Die Jugend streut den Frühling aus,
Blüten auf weiter Flur -
das Alter sammelt in sein Haus
des Herbstes gold'ne Spur.
Die Jugend flicht das Sonnenlicht
zum Kranz, der wallend fließt -
das Alter sieht sein Angesicht
im Kreise, der sich schließt:
Im Blatt so welk, von rotem Gold,
der Linien zartes Spiel,
von Tränen, ach, und auch so hold,
der Blüten, o, so viel!
So liegt im Herz der Winterzeit
in stiller Lebensglut,
die Knospe noch, der Ewigkeit -
brausender Jugend Blut!
So reiftet sie, man glaubt es kaum,
auf totgeglaubter Spur,
gestaltend sich zum Lebensbaum,
Blüten auf weiter Flur -

Herbst


Der Sonnenstrom, der alles Leben tränkte,
ergab sich still in jedes grüne Blatt,
bis auch der Herbst sich dieser Erde schenkte,
wie sich der Sommer hingegeben hat.
"O Herbst, du gehst in flammendroten Farben,
im sehnsuchtsvollen märchenhaften Kleid,
und in den Scheunen träumen goldne Garben
vom Frühling und dem Anbeginn der Zeit!"
So ist wohl auch des Menschen ganzes Leben
ein Gang über die weite Sternenflur,
Frühling und Sommer all auf seinen Wegen,
von Herbstlichtrot flammt seine Opferspur.

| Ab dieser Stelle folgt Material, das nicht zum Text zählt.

(** When the document cannot be read, the run fails with a message that
    gives the resolved path and the cause; nothing is written and no
    remote call is made. *)
Theorem read_failure_aborts (W : World) (cfg : Config) (r : Rendered)
    (tr0 tr : list Event) (err : Thrown) :
  validateInputs W [] = (Val cfg, tr0) ->
  render cfg tr0 = (Val r, tr) ->
  readFileSync W (fullPath cfg) = inl err ->
  run W = (tr ++ [EReadFile (fullPath cfg);
                  ESetFailed ("Failed to read README at " ++ fullPath cfg ++ ": " ++
                              errText err)])%list /\
  callsOf (run W) = [] /\ existsb isWrite (run W) = false.
Proof.
  intros Hv Hr Hread.
  destruct (rendered_trace_quiet W cfg r tr0 tr Hv Hr) as [Hc Hw].
  assert (R : run W = (tr ++ [EReadFile (fullPath cfg);
                  ESetFailed ("Failed to read README at " ++ fullPath cfg ++ ": " ++
                              errText err)])%list).
  { apply (splice_exit W cfg r tr0 tr Hv Hr).
    unfold spliceDocument, bind, emit, returnNow. rewrite Hread.
    now rewrite <- app_assoc. }
  rewrite R, callsOf_app, existsb_app, Hc, Hw. auto.
Qed.

Lemma read_failure_aborts_witness :
  exists cfg r tr,
    validateInputs
      (withReadFile happy (fun _ => inl (ErrorObj "ENOENT: no such file"))) [] =
      (Val cfg, []) /\
    render cfg [] = (Val r, tr) /\
    fullPath cfg = "/workspace/README.md" /\
    run (withReadFile happy (fun _ => inl (ErrorObj "ENOENT: no such file"))) =
    (tr ++ [EReadFile (fullPath cfg);
            ESetFailed ("Failed to read README at " ++ fullPath cfg ++ ": " ++
                        errText (ErrorObj "ENOENT: no such file"))])%list.
Proof.
  do 3 eexists.
  split; [vm_compute; reflexivity|]. split; [vm_compute; reflexivity|].
  split; [reflexivity|].
  refine (proj1 (read_failure_aborts
                   (withReadFile happy (fun _ => inl (ErrorObj "ENOENT: no such file")))
                   _ _ [] _ (ErrorObj "ENOENT: no such file") _ _ _));
    vm_compute; reflexivity.
Defined.

(** When the document lacks the markers (or has them in the wrong
    order), the run warns and ends: it has read the document, writes
    nothing, makes no remote call and reports no failure. *)
Theorem no_markers_ends_quietly (W : World) (cfg : Config) (r : Rendered)
    (tr0 tr : list Event) (doc : string) :
  validateInputs W [] = (Val cfg, tr0) ->
  render cfg tr0 = (Val r, tr) ->
  readFileSync W (fullPath cfg) = inr doc ->
  markersFound (updateReadmeContent doc (badgesMarkdown r)) = false ->
  run W = (tr ++ [EReadFile (fullPath cfg);
                  EWarning (noMarkersWarning (readmePath cfg))])%list /\
  callsOf (run W) = [] /\ existsb isWrite (run W) = false /\
  existsb isFailure (run W) = false.
Proof.
  intros Hv Hr Hread Hm.
  destruct (rendered_trace_quiet W cfg r tr0 tr Hv Hr) as [Hc Hw].
  assert (R : run W = (tr ++ [EReadFile (fullPath cfg);
                  EWarning (noMarkersWarning (readmePath cfg))])%list).
  { apply (splice_exit W cfg r tr0 tr Hv Hr).
    unfold spliceDocument, bind, emit, returnNow. rewrite Hread, Hm.
    cbn [negb]. now rewrite <- app_assoc. }
  rewrite R, callsOf_app, !existsb_app, Hc, Hw.
  rewrite (rendered_trace_no_failure W cfg r tr0 tr Hv Hr). auto.
Qed.
(** X9: [toReq] is idempotent on what it returns: applied to the request
    it produced, it leaves that request as it is, takes the same snapshot
    and logs no read warning, since the stream it put in place ends at end
    of file.  A second pass of [logRequest] therefore hands on the same
    request and logs the encoding of the same snapshot once more, without a
    read warning. *)
Theorem toReq_idempotent (req : http.Request) (st st' : World) :
  (toReq (toReq req st).1.2 st').1.2 = (toReq req st).1.2
  /\ (toReq (toReq req st).1.2 st').1.1 = (toReq req st).1.1
  /\ logged (toReq (toReq req st).1.2 st').2 = logged st'
  /\ closed (toReq (toReq req st).1.2 st').2 = closed st' ++ [mkReadCloser [] None]
  /\ (forall MarshalIndent : LoggableRequest -> list byte * option error,
        (logRequest MarshalIndent (logRequest MarshalIndent req st).1 st').1
        = (logRequest MarshalIndent req st).1
        /\ logged (logRequest MarshalIndent (logRequest MarshalIndent req st).1 st').2
           = logged st'
             ++ match (MarshalIndent (toReq req st).1.1).2 with
                | Some e => ["failed to marshal request " +:+ e]
                | None => []
                end
             ++ [string_of_list_byte (MarshalIndent (toReq req st).1.1).1]).
Proof.
  assert (Hsnap : forall st0, (toReq (toReq req st).1.2 st0).1.1 = (toReq req st).1.1).
  { intros st0. unfold toReq, ReadAll, http.after_ReadAll, http.mergeSetHeader.
    destruct (rc_end (http.Body req)); cbn; by rewrite ?(left_id_L ∅ (∪)). }
  assert (Hreq : forall st0, (toReq (toReq req st).1.2 st0).1.2 = (toReq req st).1.2).
  { intros st0. unfold toReq, ReadAll, http.after_ReadAll, http.mergeSetHeader.
    destruct (rc_end (http.Body req)); cbn; by rewrite ?(left_id_L ∅ (∪)). }
  split; [exact (Hreq st') | split; [exact (Hsnap st') | split; [| split]]].
  - unfold toReq, ReadAll. by destruct (rc_end (http.Body req)).
  - unfold toReq, ReadAll. by destruct (rc_end (http.Body req)).
  - intros MarshalIndent. rewrite !logRequest_request.
    rewrite <- (toReq_request req st). split.
    + rewrite <- (toReq_request _ st'). apply Hreq.
    + rewrite logRequest_logged, Hsnap. by rewrite toReq_request.
Qed.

Ist alles Opfer nicht ein Früchtereifen,
reift nicht die Himmelsfrucht der Erdenzeit?
So will der Geist diese Natur begreifen
als Gleichnis seiner eignen Ewigkeit:
"Du hast dich an das Leben hingegeben,
der Sommer zog in deine Seele ein,
ein Gral von Gold aus lauter Sternensegen -
so kannst du auch im Winter Sonne sein!"